A rat toxicogenomics study with the calcium sensitizer EMD82571 reveals a pleiotropic cause of teratogenicity

•EMD82571 was developed for the treatment of coronary heart disease.•Reprotox studies evidenced exencephaly, micrognathia, agnathia and facial cleft.•Toxicogenomics applied to maternal, embryo and fetal tissue reveal an AOP concept.•Improper Ca2+, TGF-β/BMP and osteocalcin signaling impairs osteo- and odentogenesis.•EMD82571 impairs neurulation leading to cranial neural tube defects.

The calcium sensitizer and PDEIII inhibitor EMD82571 caused exencephaly, micrognathia, agnathia and facial cleft in 58% of fetuses.

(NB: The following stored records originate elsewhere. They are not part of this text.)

(** * A shallow embedding of the recursive-descent parser of [parser.cpp]

    The parser walks a vector of tokens with one cursor, [offset], and
    builds the syntax tree of a small C-like language.  Every function of
    [parser.cpp] is a function of the same name below; the [Parser] object
    is the token vector (fixed for a run) and the cursor (threaded through
    the monad [M]). *)

From Stdlib Require Import List String Ascii ZArith Bool Lia PeanoNat.
Import ListNotations.

Set Warnings "-register-all".

Local Open Scope string_scope.
Local Open Scope list_scope.

(** ** Tokens *)

(** Modelled from the spec: the enumeration of token types is declared in
    [parser.hpp], which is not among the sources.  The constructors below
    are the enumerators that [parser.cpp] names ([Token::END],
    [Token::TYPE], ...); [OTHER] stands for the enumerators that the parser
    never names, such as the type tags of the arithmetic operators, and
    carries the tag's name. *)
Inductive TokenType : Type :=
| END | TYPE | IDENTIFIER
| LPAREN | RPAREN | LBRACE | RBRACE | LBRACKET | RBRACKET
| SEMICOLON | COMMA | ASSIGNMENT | MULTIPLY | INCREMENT | DECREMENT
| IF | ELIF | ELSE | WHILE | FOR | REPEAT | RETURN | BREAK | CONTINUE
| INTEGER_LITERAL | FLOAT_LITERAL | CHAR_LITERAL | STRING_LITERAL
| BOOL_LITERAL
| OTHER (tag : string).

Definition TokenType_eq_dec (a b : TokenType) : {a = b} + {a <> b}.
Proof. decide equality. apply string_dec. Defined.

Definition TokenType_eqb (a b : TokenType) : bool :=
  if TokenType_eq_dec a b then true else false.

(** Modelled from the spec: the [Token] structure is declared in a header
    that is not among the sources; the parser reads its members [type] (the
    type tag) and [value] (the literal text). *)
Record Token : Type := mkToken { type : TokenType; value : string }.

(** ** Syntax trees *)

(** Modelled from the spec: the node classes are declared in headers that
    are not among the sources; each constructor takes the arguments that
    [parser.cpp] passes to [std::make_shared] for the class of that name.
    A null [shared_ptr] (an absent initializer, body or else branch) is
    [None]. *)
Inductive Expression : Type :=
| BinaryOperation (op : string) (lhs rhs : Expression)
| PrefixExpression (op : string) (operand : Expression)
| PostfixIncrementExpression (base : Expression)
| PostfixDecrementExpression (base : Expression)
| FunctionCallExpression (base : Expression) (args : list Expression)
| SubscriptExpression (base index : Expression)
| IntLiteral (text : string)
| FloatLiteral (text : string)
| CharLiteral (text : string)
| StringLiteral (text : string)
| BoolLiteral (text : string)
| IdentifierExpression (name : string)
| ParenthesizedExpression (inner : Expression).

Inductive Declarator : Type :=
| NoPtrDeclarator (name : string)
| PtrDeclarator (name : string).

Record InitDeclarator : Type := mkInitDeclarator
  { declarator : Declarator; initializer : option Expression }.

Record ParameterDeclaration : Type := mkParameterDeclaration
  { param_type : string; param_declarator : InitDeclarator }.

Record VarDeclaration : Type := mkVarDeclaration
  { var_type : string; declarator_list : list InitDeclarator }.

Inductive Statement : Type :=
| CompoundStatement (statements : list Statement)
| ConditionalStatement (if_branch : Expression * Statement)
    (elif_branches : list (Expression * Statement))
    (else_branch : option Statement)
| WhileStatement (condition : Expression) (body : Statement)
| RepeatStatement (body : Statement)
| ForStatement
| BreakStatement
| ContinueStatement
| ReturnStatement (expression : Expression)
| DeclarationStatement (declaration : VarDeclaration)
| ExpressionStatement (expression : Expression).

Inductive Declaration : Type :=
| FuncDeclaration (type_name : string) (d : Declarator)
    (params : list ParameterDeclaration) (body : option Statement)
| VarDecl (v : VarDeclaration).

Inductive TranslationUnit : Type :=
| mkTranslationUnit (declarations : list Declaration).

(** ** The operator tables *)

(** [Parser::operator_precedences], an [unordered_map] from operator text
    to precedence, as an association list with distinct keys. *)
Definition operator_precedences : list (string * Z) :=
  [ ("=", 0); ("+=", 0); ("-=", 0); ("*=", 0); ("/=", 0); ("%=", 0);
    ("**=", 0);
    ("||", 1);
    ("&&", 2);
    ("==", 3); ("!=", 3);
    ("<", 4); ("<=", 4); (">", 4); (">=", 4);
    ("+", 5); ("-", 5);
    ("*", 6); ("/", 6); ("%", 6);
    ("^", 7) ]%Z.

(** [Parser::unary_operators], an [unordered_set] of operator texts. *)
Definition unary_operators : list string :=
  [ "+"; "-"; "&"; "*"; "!"; "++"; "--" ].

(** [m.contains(k) ? m.at(k) : nothing], in one lookup. *)
Fixpoint lookup (m : list (string * Z)) (k : string) : option Z :=
  match m with
  | [] => None
  | (k', v) :: m' => if String.eqb k' k then Some v else lookup m' k
  end.

Definition contains (s : list string) (k : string) : bool :=
  existsb (String.eqb k) s.

(** ** The parser monad *)

(** The outcome of running a parser function from a cursor position:
    - [Ok a off]: it returned [a], leaving the cursor at [off];
    - [Throw what off]: it threw [std::runtime_error(what)] while the cursor
      was at [off];
    - [OutOfRange]: it indexed [tokens] at or past [tokens.size()] (undefined
      behaviour in the source);
    - [OutOfFuel]: the recursion bound of the model was reached. *)
Inductive Result (A : Type) : Type :=
| Ok (a : A) (off : nat)
| Throw (what : string) (off : nat)
| OutOfRange
| OutOfFuel.

Arguments Ok {A} a off.
Arguments Throw {A} what off.
Arguments OutOfRange {A}.
Arguments OutOfFuel {A}.

(** A parser function: from the cursor before to the outcome.  [offset] is a
    [std::size_t] in the source; it never exceeds the number of tokens by
    more than one step before an access fails, so [nat] stands for it. *)
Definition M (A : Type) : Type := nat -> Result A.

Definition ret {A} (a : A) : M A := fun off => Ok a off.

Definition bind {A B} (m : M A) (f : A -> M B) : M B :=
  fun off =>
    match m off with
    | Ok a off' => f a off'
    | Throw what off' => Throw what off'
    | OutOfRange => OutOfRange
    | OutOfFuel => OutOfFuel
    end.

Definition throw {A} (what : string) : M A := fun off => Throw what off.

Definition out_of_fuel {A} : M A := fun _ => OutOfFuel.

(** [offset] read, and [++offset]. *)
Definition get_offset : M nat := fun off => Ok off off.

Definition incr_offset : M unit := fun off => Ok tt (S off).

Declare Scope parser_scope.
Delimit Scope parser_scope with parser.

Notation "x <- m ;; k" := (bind m (fun x => k))
  (at level 100, m at next level, right associativity) : parser_scope.
Notation "m ;; k" := (bind m (fun _ => k))
  (at level 100, right associativity) : parser_scope.

Local Open Scope parser_scope.

(** The order in which the arguments of one call are evaluated, which C++
    leaves to the compiler.  It matters at line 59 only, the one call of
    which two arguments move the cursor. *)
Inductive EvaluationOrder : Type := LeftToRight | RightToLeft.

Section Parser.

(** The token vector of the [Parser] object. *)
Variable tokens : list Token.

(** The order the compiler has chosen. *)
Variable order : EvaluationOrder.

(** [tokens[i]]: out of range is not checked by [std::vector::operator[]]. *)
Definition token_at (i : nat) : M Token :=
  fun off =>
    match nth_error tokens i with
    | Some tk => Ok tk off
    | None => OutOfRange
    end.

(** [tokens[offset]]. *)
Definition current : M Token := i <- get_offset;; token_at i.

(** *** Cursor primitives (lines 302-328) *)

(** [check_token(expected...)]: the fold
    [((tokens[offset].type == expected) || ...)], which over an empty pack
    is [false] and reads nothing. *)
Fixpoint check_token (expected : list TokenType) : M bool :=
  match expected with
  | [] => ret false
  | e :: rest =>
      tk <- current;;
      if TokenType_eqb (type tk) e then ret true else check_token rest
  end.

Definition match_token (expected : list TokenType) : M bool :=
  match_found <- check_token expected;;
  if match_found : bool then (incr_offset;; ret true) else ret false.

Definition extract_token (expected : list TokenType) : M string :=
  found <- check_token expected;;
  if found : bool then
    (tk <- current;; incr_offset;; ret (value tk))
  else
    (tk <- current;; throw ("Unexpected token " ++ value tk)).

(** The fold [((tokens[i++].type == expected) && ...)] from the local
    index [i]. *)
Fixpoint match_pattern_from (i : nat) (expected : list TokenType) : M bool :=
  match expected with
  | [] => ret true
  | e :: rest =>
      tk <- token_at i;;
      if TokenType_eqb (type tk) e then match_pattern_from (S i) rest
      else ret false
  end.

Definition match_pattern (expected : list TokenType) : M bool :=
  i <- get_offset;; match_pattern_from i expected.

(** *** Expressions (lines 214-298) *)

(** Each call of a parser function costs one unit of [fuel]; a [while] or
    [for] loop of the source is the function named [..._loop], one call per
    iteration. *)
Fixpoint parse_expression (fuel : nat) : M Expression :=
  match fuel with
  | O => out_of_fuel
  | S fuel => parse_binary_expression fuel 0%Z
  end

with parse_binary_expression (fuel : nat) (min_precedence : Z)
  : M Expression :=
  match fuel with
  | O => out_of_fuel
  | S fuel =>
      lhs <- parse_unary_expression fuel;;
      parse_binary_expression_loop fuel min_precedence lhs
  end

with parse_binary_expression_loop (fuel : nat) (min_precedence : Z)
  (lhs : Expression) : M Expression :=
  match fuel with
  | O => out_of_fuel
  | S fuel =>
      tk <- current;;
      let op := value tk in
      match lookup operator_precedences op with
      | Some p =>
          if (min_precedence <=? p)%Z then
            (incr_offset;;
             rhs <- parse_binary_expression fuel p;;
             parse_binary_expression_loop fuel min_precedence
               (BinaryOperation op lhs rhs))
          else ret lhs
      | None => ret lhs
      end
  end

with parse_unary_expression (fuel : nat) : M Expression :=
  match fuel with
  | O => out_of_fuel
  | S fuel =>
      tk <- current;;
      let op := value tk in
      if contains unary_operators op then
        (incr_offset;;
         operand <- parse_unary_expression fuel;;
         ret (PrefixExpression op operand))
      else parse_postfix_expression fuel
  end

with parse_postfix_expression (fuel : nat) : M Expression :=
  match fuel with
  | O => out_of_fuel
  | S fuel =>
      base <- parse_primary_expression fuel;;
      parse_postfix_expression_loop fuel base
  end

with parse_postfix_expression_loop (fuel : nat) (base : Expression)
  : M Expression :=
  match fuel with
  | O => out_of_fuel
  | S fuel =>
      inc <- match_token [INCREMENT];;
      if inc : bool then
        parse_postfix_expression_loop fuel (PostfixIncrementExpression base)
      else
        (dec <- match_token [DECREMENT];;
         if dec : bool then
           parse_postfix_expression_loop fuel
             (PostfixDecrementExpression base)
         else
           (call <- match_token [LPAREN];;
            if call : bool then
              (args <- parse_function_call_expression fuel;;
               parse_postfix_expression_loop fuel
                 (FunctionCallExpression base args))
            else
              (sub <- match_token [LBRACKET];;
               if sub : bool then
                 (index <- parse_subscript_expression fuel;;
                  parse_postfix_expression_loop fuel
                    (SubscriptExpression base index))
               else ret base)))
  end

with parse_function_call_expression (fuel : nat) : M (list Expression) :=
  match fuel with
  | O => out_of_fuel
  | S fuel =>
      closed <- match_token [RPAREN];;
      args <- (if closed : bool then ret []
               else parse_function_call_expression_loop fuel []);;
      extract_token [RPAREN];;
      ret args
  end

with parse_function_call_expression_loop (fuel : nat)
  (args : list Expression) : M (list Expression) :=
  match fuel with
  | O => out_of_fuel
  | S fuel =>
      e <- parse_expression fuel;;
      let args := args ++ [e] in
      comma <- match_token [COMMA];;
      if comma : bool then
        (extract_token [COMMA];;
         parse_function_call_expression_loop fuel args)
      else ret args
  end

with parse_subscript_expression (fuel : nat) : M Expression :=
  match fuel with
  | O => out_of_fuel
  | S fuel =>
      index <- parse_expression fuel;;
      extract_token [RBRACKET];;
      ret index
  end

with parse_primary_expression (fuel : nat) : M Expression :=
  match fuel with
  | O => out_of_fuel
  | S fuel =>
      is_int <- check_token [INTEGER_LITERAL];;
      if is_int : bool then
        (v <- extract_token [INTEGER_LITERAL];; ret (IntLiteral v))
      else
      (is_float <- check_token [FLOAT_LITERAL];;
      if is_float : bool then
        (v <- extract_token [FLOAT_LITERAL];; ret (FloatLiteral v))
      else
      (is_char <- check_token [CHAR_LITERAL];;
      if is_char : bool then
        (v <- extract_token [CHAR_LITERAL];; ret (CharLiteral v))
      else
      (is_string <- check_token [STRING_LITERAL];;
      if is_string : bool then
        (v <- extract_token [STRING_LITERAL];; ret (StringLiteral v))
      else
      (is_bool <- check_token [BOOL_LITERAL];;
      if is_bool : bool then
        (v <- extract_token [BOOL_LITERAL];; ret (BoolLiteral v))
      else
      (is_id <- check_token [IDENTIFIER];;
      if is_id : bool then
        (v <- extract_token [IDENTIFIER];; ret (IdentifierExpression v))
      else
      (paren <- match_token [LPAREN];;
      if paren : bool then parse_parenthesized_expression fuel
      else
        (tk <- current;; throw ("Unexpected token " ++ value tk))))))))
  end

with parse_parenthesized_expression (fuel : nat) : M Expression :=
  match fuel with
  | O => out_of_fuel
  | S fuel =>
      expression <- parse_expression fuel;;
      extract_token [RPAREN];;
      ret (ParenthesizedExpression expression)
  end.
(** * rn2483.py : an RN2483 LoRaWAN modem driven over a serial line

    A shallow embedding of [src/rn2483.py].  The script talks to the modem
    through [serial.Serial]: it writes a command line, sleeps, and reads
    response lines.  The embedding is a state-and-exception monad over

    - a script of what successive [sp.readline()] calls deliver,
    - the trace of everything the program does to the outside world
      (bytes written, lines read, sleeps, log records), and
    - the local variable [error_counts] of [main].

    Python [str] values are lists of Unicode code points, [bytes] values are
    lists of octets; [str.encode()] / [bytes.decode()] are strict UTF-8. *)

From Stdlib Require Import ZArith NArith List String Ascii Bool Lia.
From Stdlib Require Decimal DecimalString DecimalPos.
Import ListNotations.

(* ===================================================================== *)
(** ** Python built-ins used by the script *)
(* ===================================================================== *)

Module Py.

Local Open Scope N_scope.

(** A [str] is a sequence of code points, a [bytes] a sequence of octets. *)
Definition str := list N.
Definition bytes := list N.

(** A literal of the source text (all of them are ASCII). *)
Definition lit (s : string) : list N :=
  map N_of_ascii (list_ascii_of_string s).

(** [str.isspace] on one character: what [str.rstrip()] removes. *)
Definition isspace (c : N) : bool :=
  ((0x09 <=? c) && (c <=? 0x0D)) || ((0x1C <=? c) && (c <=? 0x20))
  || (c =? 0x85) || (c =? 0xA0) || (c =? 0x1680)
  || ((0x2000 <=? c) && (c <=? 0x200A))
  || (c =? 0x2028) || (c =? 0x2029) || (c =? 0x202F) || (c =? 0x205F)
  || (c =? 0x3000).

(** ASCII whitespace: what [bytes.strip()] removes (space, \t \n \v \f \r). *)
Definition isspace_ascii (b : N) : bool :=
  ((0x09 <=? b) && (b <=? 0x0D)) || (b =? 0x20).

Fixpoint lstrip_with (p : N -> bool) (s : list N) : list N :=
  match s with
  | [] => []
  | c :: r => if p c then lstrip_with p r else s
  end.

Definition rstrip_with (p : N -> bool) (s : list N) : list N :=
  rev (lstrip_with p (rev s)).
(** The clock of the examples: every reading returns the same instant. *)
Definition sample_clock : nat -> string := fun _ => "2026-01-01T00:00:00Z".

Definition active_keyword (i : Z) (cat t : string) (w : Q) : KeywordRec :=
  mkKeywordRec i cat t w "active" "manual" "2026-01-01T00:00:00Z" "2026-01-01T00:00:00Z".

(** The seed vocabulary of the specification's scenarios. *)
Definition db_seed : Db :=
  mkDb [active_keyword 1 "domain" "cfd" 1; active_keyword 2 "method" "fem" 1;
        active_keyword 3 "intent" "solver" 1]
       ∅ [] ∅ [].

(** An upstream that answers every search with HTTP 403. *)
Definition client_403 : list Request -> Request -> Reply :=
  fun _ _ =>
    Responded (mkResponse 403 "API rate limit exceeded"
                          (Raise (TransportError "JSONDecodeError"))).

(** One step, two pages per query, no qualifier. *)
Definition params_one_step : HarvestParams :=
  mkHarvestParams 1 50 2 "updated" "desc" None None None None None None None None 50.

(** The database of [db_seed] after the query "cfd fem solver" has run. *)
Definition db_cached : Db :=
  set_queries db_seed
    [mkQueryRow 1 "cfd fem solver" (mkRecipe "DMI" [] None)
                (Some "2026-01-01T00:00:00Z") (Some 200) (Some 0) None].

(** A repository row with one topic and no raw snapshot. *)
Definition repo_with_topic (topic : string) : RepoRow :=
  mkRepoRow None None None (Some "2026-01-01T00:00:00Z") (Some "2026-01-01T00:00:00Z")
            None (Some [topic]) (Some ∅).

Definition db_fem_topic : Db :=
  mkDb [active_keyword 2 "method" "fem" 1] ∅ [] {["a/b" := repo_with_topic "xfem"]} [].

(** The keyword row that [promote " " --category domain] stores: the
    blank argument passes [if not args.term] and normalises to the empty
    term. *)
Definition empty_keyword : KeywordRec :=
  mkKeywordRec 1 "domain" "" (4 # 10) "active" "auto"
               "2026-01-01T00:00:00Z" "2026-01-01T00:00:00Z".

Definition db_empty_keyword : Db :=
  mkDb [empty_keyword] ∅ [] {["a/b" := repo_with_topic "mesh"]} [].

(** A repository record without [full_name]. *)
Definition item_without_name : RepoItem :=
  mkRepoItem None (Some "https://github.com/a/b") None (Some "A CFD solver") (Some ["cfd"]).

(* ===================================================================== *)
(** * Properties                                                          *)
(* ===================================================================== *)

(** ** Numeric qualifiers *)

(** C6. [_build_numeric_qualifier name min max] raises (a [ValueError])
    exactly when [min < 0], [max < 0], or both bounds are given with
    [min > max]; it returns [None] when both bounds are absent,
    [name:min..max] when both are given with [min <= max] (so also for
    [min = max]), [name:>=min] when only [min] is given and [name:<=max]
    when only [max] is given. *)
Theorem build_numeric_qualifier_spec (name : string) (min_value max_value : option Z) :
  ((∃ e, _build_numeric_qualifier name min_value max_value = Raise e) ↔
   ((∃ mn, min_value = Some mn ∧ mn < 0) ∨
    (∃ mx, max_value = Some mx ∧ mx < 0) ∨
    (∃ mn mx, min_value = Some mn ∧ max_value = Some mx ∧ mn > mx))) ∧
  (∀ e, _build_numeric_qualifier name min_value max_value = Raise e →
        ∃ msg, e = ValueError msg) ∧
  (min_value = None → max_value = None →
   _build_numeric_qualifier name min_value max_value = Ok None) ∧
  (∀ mn mx, min_value = Some mn → max_value = Some mx → 0 ≤ mn → 0 ≤ mx → mn ≤ mx →
   _build_numeric_qualifier name min_value max_value
   = Ok (Some (name +:+ ":" +:+ pretty mn +:+ ".." +:+ pretty mx))) ∧
  (∀ mn, min_value = Some mn → max_value = None → 0 ≤ mn →
   _build_numeric_qualifier name min_value max_value
   = Ok (Some (name +:+ ":>=" +:+ pretty mn))) ∧
  (∀ mx, min_value = None → max_value = Some mx → 0 ≤ mx →
   _build_numeric_qualifier name min_value max_value
   = Ok (Some (name +:+ ":<=" +:+ pretty mx))).
Proof.
  unfold _build_numeric_qualifier, given_and_negative.
  destruct min_value as [mn|], max_value as [mx|];
    repeat case_bool_decide; repeat split;
    try (intros; simplify_eq; try done; try lia; eauto; fail).
  all: try (intros [e He]; simplify_eq; eauto 10; fail).
  all: try (intros [(? & ? & ?)|[(? & ? & ?)|(? & ? & ? & ? & ?)]]; simplify_eq; eauto; lia).
Qed.
(** ** Scoring engine: [calculate_exam_score] *)

Module Lit.
Definition choice : pystr := lit "choice".
Definition judge : pystr := lit "judge".
Definition unknown : pystr := lit "unknown".
Definition A : pystr := lit "A".
Definition B : pystr := lit "B".
(** "正确" *)
Definition zhengque : pystr := [27491; 30830].
(** "错误" *)
Definition cuowu : pystr := [38169; 35823].
(** "未作答" *)
Definition weizuoda : pystr := [26410; 20316; 31572].
(** "单项选择题" *)
Definition danxiang : pystr := [21333; 39033; 36873; 25321; 39064].
(** "判断题" *)
Definition panduan : pystr := [21028; 26029; 39064].
End Lit.

(** [['A', 'B', 'C', 'D', 'E', 'F']] *)
Definition letters : list pystr :=
  [lit "A"; lit "B"; lit "C"; lit "D"; lit "E"; lit "F"].

(** [s in ['A', 'B', 'C', 'D', 'E', 'F']] *)
Definition is_letter (s : pystr) : bool := existsb (pystr_eqb s) letters.

(** [ord(s)] *)
Definition ord (s : pystr) : result Z :=
  match s with
  | [c] => Ok c
  | _ => Raise TypeError
  end.

(** [acc += v] for an integer accumulator. *)
Definition add_int (acc : Z) (v : pyval) : result Z :=
  match isinstance_int v with
  | Some n => Ok (acc + n)
  | None => Raise TypeError
  end.

(** The [choice] branch, lines 1203-1225. *)
Definition choice_is_correct (question : pydict) (user_answer correct_answer : pyval)
  : result bool :=
  let letter := upper (strip (str user_answer)) in
  match isinstance_int correct_answer with
  | Some k =>
      if truthy user_answer && is_letter letter then
        c ← ord letter;
        let user_index := c - 65 in
        Ok (user_index =? k)
      else Ok false
  | None =>
      if is_letter letter then
        let options := dict_get question (lit "options") (PList []) in
        c ← ord letter;
        let user_index := c - 65 in
        if 0 <=? user_index then
          n ← len options;
          if user_index <? n then
            user_text ← index options user_index;
            t ← strip_m user_text;
            Ok (pystr_eqb t (strip (str correct_answer)))
          else Ok false
        else Ok false
      else Ok (pystr_eqb (strip (str user_answer)) (strip (str correct_answer)))
  end.

(** The [judge] branch, lines 1230-1239. [user_bool] is [None] for an
    answer that is neither A nor B, and [None == correct_answer] is false. *)
Definition judge_is_correct (user_answer correct_answer : pyval) : result bool :=
  match correct_answer with
  | PBool b =>
      u ← upper_m user_answer;
      let user_bool :=
        if pystr_eqb u Lit.A then Some true
        else if pystr_eqb u Lit.B then Some false
        else None in
      Ok (match user_bool with
          | Some ub => Bool.eqb ub b
          | None => false
          end)
  | _ =>
      Ok (pystr_eqb (upper (strip (str user_answer)))
                    (upper (strip (str correct_answer))))
  end.

(** The free-text branch, line 1243. *)
Definition other_is_correct (user_answer : pyval) : result bool :=
  if truthy user_answer then
    s ← strip_m user_answer;
    Ok (truthy (PStr s))
  else Ok false.

(** Display forms, lines 1249-1268. *)
Definition display_correct_answer (qtype correct_answer : pyval) : pyval :=
  if eq_str qtype Lit.choice then
    match isinstance_int correct_answer with
    | Some k =>
        if (0 <=? k) && (k <=? 5) then PStr [65 + k] else PStr (str correct_answer)
    | None => correct_answer
    end
  else if eq_str qtype Lit.judge then
    match correct_answer with
    | PBool b => PStr (if b then Lit.zhengque else Lit.cuowu)
    | _ => correct_answer
    end
  else correct_answer.

Definition display_user_answer (qtype user_answer : pyval) : pyval :=
  if eq_str qtype Lit.choice then user_answer
  else if eq_str qtype Lit.judge then
    if eq_str user_answer Lit.A then PStr Lit.zhengque
    else if eq_str user_answer Lit.B then PStr Lit.cuowu
    else if negb (truthy user_answer) then PStr Lit.weizuoda
    else user_answer
  else user_answer.

Record QuestionResult := {
  qr_question_index : nat;
  qr_question : pyval;
  qr_user_answer : pyval;
  qr_correct_answer : pyval;
  qr_is_correct : bool;
  qr_earned_score : pyval;
  qr_full_score : pyval;
  qr_question_type : pyval
}.

(** [percentage]: [round(total / full * 100, 2)] when [full > 0], the
    integer 0 otherwise; the float is kept as its two arguments. The true
    division of two integers raises [OverflowError] when the correctly
    rounded quotient is beyond the largest double, that is from
    [2^1024 - 2^970] on. *)
Inductive percentage :=
| PctZero
| PctRound2 (total full : Z).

In pursue of mechanisms and to define adverse outcome pathways pregnant Wistar rats were dosed daily with either EMD82571 (50 or 150 mg/kg/day) or retinoic acid (12 mg/kg/day) on gestational days 6–11 and 6–17, respectively. Hypothesis driven and whole genome microarray experiments were performed with whole embryo, maternal liver, embryonic liver and malformed bone at gestational days 12 and 20. This revealed regulation of genes critically involved in osteogenesis, odontogenesis, differentiation and development and extracellular matrix. Importantly, repression of osteocalcin and members of TGF-β/BMP signaling hampered osteo- and odontogenesis. Furthermore, EMD82571 impaired neurulation by inhibiting mid hinge point formation to cause neural tube defects. Taken collectively, a molecular rationale for the observed teratogenicity induced by EMD82571 is presented that links molecular initiating events with AOPs.